報告題目:Two novel deep neural networks methods for high dimensional PDEs
報 告 人:鄒青松 教授 中山大學
報告時間:2022年7月8日 星期五 9:00-10:00
報告平台:騰訊會議 ID: 169-740-404
會議聯系人:王翔 wxjldx@jlu.edu.cn
報告摘要:In this talk, we will report two new deep NN methods for high order PDEs. The first one is the so-called adaptive neural networks method (ADN). By applying three adaptive techniques: adaptive activation function, adaptive loss and adaptive sampling, to the well-known DNN method PINN, we significantly improve the accuracy of the PINN method. Our second method is the so-called deep temporal difference methods (DTD). With this method, we first transform the deterministic parabolic PDE to a system of forward backward stochastic differential equation. Then by regarding this FBSDE as a Markov rewarding process, we use the Temporal Difference method in the reinforcement learning to train a neural network. Comparing to the deep stochastic method such as deep BSDE in the literature, our method can improve the accuracy and computational speed.

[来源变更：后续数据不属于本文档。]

Definition sample_write (f : Z -> Z) (o : Z) (B cs : list Z) : Z * (Z -> Z) := (Z.max 1 (zlen B), patch f o B).
#[export] Instance sample_file : SfsFile (Z -> Z) := { pgWrite := sample_write }.
#[export] Instance sample_pool : BuffPool.
Proof. refine {| Obtain := fun sz => Some (4096, replicate (Z.to_nat sz) 0) |}. intros sz a l [= _ <-]. unfold zlen. rewrite length_replicate. lia. Defined.

Definition sample_state (net : list (list Z)) : Prot (F := Z -> Z) :=
  MkProt (MkIO 0 0 false 0 0 "") None (MkMem [] 0 []) false (MkBuffCtl 0 1 1 1 8) None (fun _ => 0) (MkGd 0 0 0 false) inNone ResumeNone net [].

Lemma sample_request o B cs : 0 <= o -> B <> [] -> Forall is_byte B -> length cs = length (pieces o B) -> Forall word cs ->
  zlen (wire o B cs) < 2 ^ 31 -> request o B cs [] (sample_state [wire o B cs]).
Proof. intros. split; try assumption; [cbn; by rewrite !app_nil_r|by intros c [=]|reflexivity]. Qed.

Lemma sample_pool_full : pool_full.
Proof. intros sz _. by eexists _, _. Qed.

(** Three bytes over the end of a page; the second is damaged. *)
Definition sample_cs : list Z := [checksum [1; 2]; checksum [3]].

Lemma sample_damaged_request : request 4094 [1; 7; 3] sample_cs [] (sample_state [wire 4094 [1; 7; 3] sample_cs]).
Proof.
  assert (Forall word sample_cs) as Hw by (constructor; [|constructor; [|constructor]]; apply checksum_word; repeat constructor; lia).
  apply sample_request; [lia|discriminate|repeat constructor; lia|reflexivity|exact Hw|].
  rewrite zlen_wire; [reflexivity|lia|discriminate|reflexivity].
Qed.

Lemma serve_refines_witness : let s := sample_state [wire 4094 [1; 7; 3] sample_cs] in
  exists K s', 1 <= K <= 256 /\ serve (MkMachine false true 0) 4094 (zlen (wire 4094 [1; 7; 3] sample_cs)) false s = Ok (0, s') /\
    served K 4094 [1; 7; 3] sample_cs [] false s s'.
Proof. intros s. apply (serve_refines _ s); [apply sample_pool_full|apply sample_damaged_request|discriminate]. Defined.
(** C9: A write with checksums whose pieces were damaged on the way is
    completed by the retries: the reply lists exactly the damaged pieces, and
    when the client has sent those again, with the data and the digests it
    finds for them, the file has the data, none of the damage is outstanding,
    and a file without damage before can be closed. Damage that no checksum
    shows is excluded. *)
Theorem write_heals s o B cs B' cs' : pool_full -> Forall is_byte B -> B <> [] -> 0 <= o -> o + zlen B < 2 ^ 51 ->
  PgWrite_digests m o (zlen B) B [] = Ok (Some cs) -> zlen B' = zlen B -> request o B' cs' [] s ->
  (forall (i : nat) p, pieces o B' !! i = Some p -> cs' !! i = Some (checksum p.2) -> pieces o B !! i = Some p) ->
  zlen (bads o B' cs') < kXR_pgMaxEpr -> Z.of_nat (size (fobOffs (fob_with (bads o B' cs') (fob_of s)))) <= kXR_pgMaxEos ->
  exists s1 more c, serve m o (zlen (wire o B' cs')) false s = Ok (0, s1) /\ p_sent s1 = p_sent s ++ [RStatus o more] /\
    UnMarchalStatusMore m more = Ok (inr c) /\ RetryInfo c = bads o B' cs' /\
    forall nets, Forall2 (retry_arrives o B cs) (RetryInfo c) nets -> exists s2, send_retries (RetryInfo c) nets s1 = Ok s2 /\
      (forall i, content (p_file s2) i = patch (content (p_file s)) o B i) /\
      (exists f, p_fob s2 = Some f /\ fobOffs f = fobOffs (fob_of s) ∖ keys (bads o B' cs')) /\
      (fobOffs (fob_of s) = ∅ -> fst (do_PgClose s2) = true).
Proof.
  intros Hpool Hb HB Ho Hmax Hcs Hz Hrq Hseen Hepr Heos. rewrite PgWrite_digests_spec in Hcs by done. injection Hcs as <-.
  destruct (serve_state m s o B' cs' [] false Hpool Hrq ltac:(done)) as (K & s1 & HK & Hserve & b & Hbb & Hpost & Hst1).
  pose proof (rq_len _ _ _ _ _ Hrq) as Hl. set (L := bads o B' cs') in *.
  destruct (write_frames_ok K o B' cs' b (fob_of s) (p_file s) (proj1 HK) Ho Hl) as (fl & Hw & Hfl); [by rewrite Hbb|done|].
  unfold post in Hpost. change (known_retry o B' (fob_of s) false) with false in Hpost. rewrite Hw in Hpost. fold L in Hpost. cbn [w_file w_fob w_bad reply_of] in Hpost.
  destruct Hpost as (P1 & P2 & P3 & P4 & P5).
  destruct (bad_list_decodes m L b (bads_piece_list o B' cs' Ho ltac:(lia)) Hbb) as (c & Hdec & Hc).
  exists s1, (bad_list (bads_of L b)), c. split_and!; [done..|]. rewrite Hc. intros nets Hnets.
  assert (forall x, x ∈ L -> exists (i : nat) p, pieces o B !! i = Some (x.1, p) /\ zlen p = x.2) as HL.
  { intros x Hx. apply bads_elem in Hx as (i & p' & c' & Hi & Hpz & _). destruct (pieces_alike o B' B i x.1 p' ltac:(done) Hi) as (p & Hp & Hzp). exists i, p. split; [done|lia]. }
  set (target := patch (content (p_file s)) o B). set (G := fobOffs (fob_of s) ∖ keys L).
  destruct (retries_heal o B target G L nets s1 Hpool Ho Hmax Hb) as (s2 & Hsend & [Q1 Q2 Q3 Q4 (f & Q5 & Q6)]).
  - intros i Hi. unfold target, patch. rewrite (proj2 (Z.leb_le o i)), (proj2 (Z.ltb_lt i _)) by lia. done.
  - exact HL.
  - apply Forall_forall. intros x Hx. destruct (HL x Hx) as (i & p & Hi & Hpz). destruct (pieces_lookup _ _ _ _ _ Hi) as (_ & _ & Hne & Htb & Hge & Hend & _).
    pose proof (zlen_pos p Hne). pose proof (to_boundary_range x.1). lia.
  - by apply bads_NoDup.
  - unfold G. set_solver.
  - split; [done|done|done| |].
    + intros i Hout. rewrite P1, Hfl. unfold target, patch. rewrite Hz. destruct (Z.leb_spec o i), (Z.ltb_spec i (o + zlen B)); cbn [andb]; try done.
      destruct (pieces_cover o B' i ltac:(lia)) as (k & po & p & Hk & Hin). destruct (pieces_lookup _ _ _ _ _ Hk) as (_ & Hp & _ & _ & Hge & Hend & _).
      destruct (lookup_lt_is_Some_2 cs' k ltac:(rewrite Hl; by eapply lookup_lt_Some)) as [c' Hc']. destruct (decide (c' = checksum p)) as [->|Hne].
      * specialize (Hseen k (po, p) Hk Hc'). destruct (pieces_lookup _ _ _ _ _ Hseen) as (_ & Hp2 & _ & _ & _ & Hend2 & _).
        pose proof (patch_slice (content (p_file s)) o B' po p i Hp Hge Hend Hin) as E1. pose proof (patch_slice (content (p_file s)) o B po p i Hp2 Hge Hend2 Hin) as E2.
        rewrite E1 in E2. unfold patch in E2. rewrite Hz in E2. rewrite !(proj2 (Z.leb_le o i)), !(proj2 (Z.ltb_lt i _)) in E2 by lia. exact E2.
      * exfalso. apply (Hout (po, zlen p)); [by eapply bads_complete|done].
    + eexists. split; [exact P2|]. cbn [fob_with fobOffs]. unfold G. apply set_eq. intros k. destruct (decide (k ∈ keys L)); set_solver.
  - done.
  - exists s2. split_and!; [done| | |].
    + intros i. apply Q4. intros x Hx. by apply elem_of_nil in Hx.
    + exists f. split; [done|]. rewrite Q6. unfold G, keys at 2. cbn. set_solver.
    + intros Hempty. unfold do_PgClose, numOffs. rewrite Q5. cbn [fst snd]. assert (fobOffs f = ∅) as -> by (rewrite Q6; unfold G, keys at 2; cbn; set_solver).
      done.
Qed.
End session.

(** ** The witness: three bytes over the end of a page, the second damaged on the way *)

#[local] Instance sample_file_ok : SfsFileOk (Z -> Z).
Proof. refine {| content := fun f => f |}. intros f o B cs. cbn. split; [lia|done]. Defined.

Lemma size_one_key x (f : Fob) : fobOffs f = ∅ -> Z.of_nat (size (fobOffs (fob_with [x] f))) <= kXR_pgMaxEos.
Proof. intros E. unfold fob_with, keys. cbn [fobOffs list_to_set fmap list_fmap]. rewrite E, !(right_id_L ∅ (∪)), size_singleton. unfold kXR_pgMaxEos. lia. Qed.

Lemma write_heals_witness : let m := MkMachine false true 0 in let s := sample_state [wire 4094 [1; 7; 3] sample_cs] in
  bads 4094 [1; 7; 3] sample_cs = [(4094, 2)] /\
  exists s1 more c, serve m 4094 (zlen (wire 4094 [1; 7; 3] sample_cs)) false s = Ok (0, s1) /\ UnMarchalStatusMore m more = Ok (inr c) /\
    RetryInfo c = bads 4094 [1; 7; 3] sample_cs.
Proof.
  intros m s. assert (bads 4094 [1; 7; 3] sample_cs = [(4094, 2)]) as Hbads by reflexivity. split; [exact Hbads|].
  destruct (write_heals m s 4094 [1; 2; 3] sample_cs [1; 7; 3] sample_cs sample_pool_full) as (s1 & more & c & H1 & _ & H2 & H3 & _).
  - repeat constructor; lia.
  - discriminate.
  - lia.
  - reflexivity.
  - apply (PgWrite_digests_spec m 4094 [1; 2; 3]); [repeat constructor; lia|discriminate|lia].
  - reflexivity.
  - apply sample_damaged_request.
  - intros i p Hi Hc. destruct i as [|[|i]]; [|exact Hi|discriminate]. exfalso. vm_compute in Hi. injection Hi as <-. vm_compute in Hc. discriminate.
  - rewrite Hbads. reflexivity.
  - rewrite Hbads. by apply size_one_key.
  - exists s1, more, c. split; [exact H1|]. split; [exact H2|exact H3].
Defined.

報告人簡介:鄒青松,中山大學計算機學院教授,博士生導師,數據科學系主任,廣東省計算數學學會理事長,期刊International Journal of Numerical Analysis and Modelling編委。長期從事偏微分方程數值解法方面的研究工作,在包括SIAM J Numer Anal, Math Comp, Numer Math等在内的知名國際發表論文60餘篇。 主要研究方向包括高階高精度有限體積法(項目“高次有限體積法的構造和理論分析”獲得2020年廣東省自然科學獎二等獎),偏微分方程深度學習算法,以及藥物設計和金融工程中的人工智能算法等。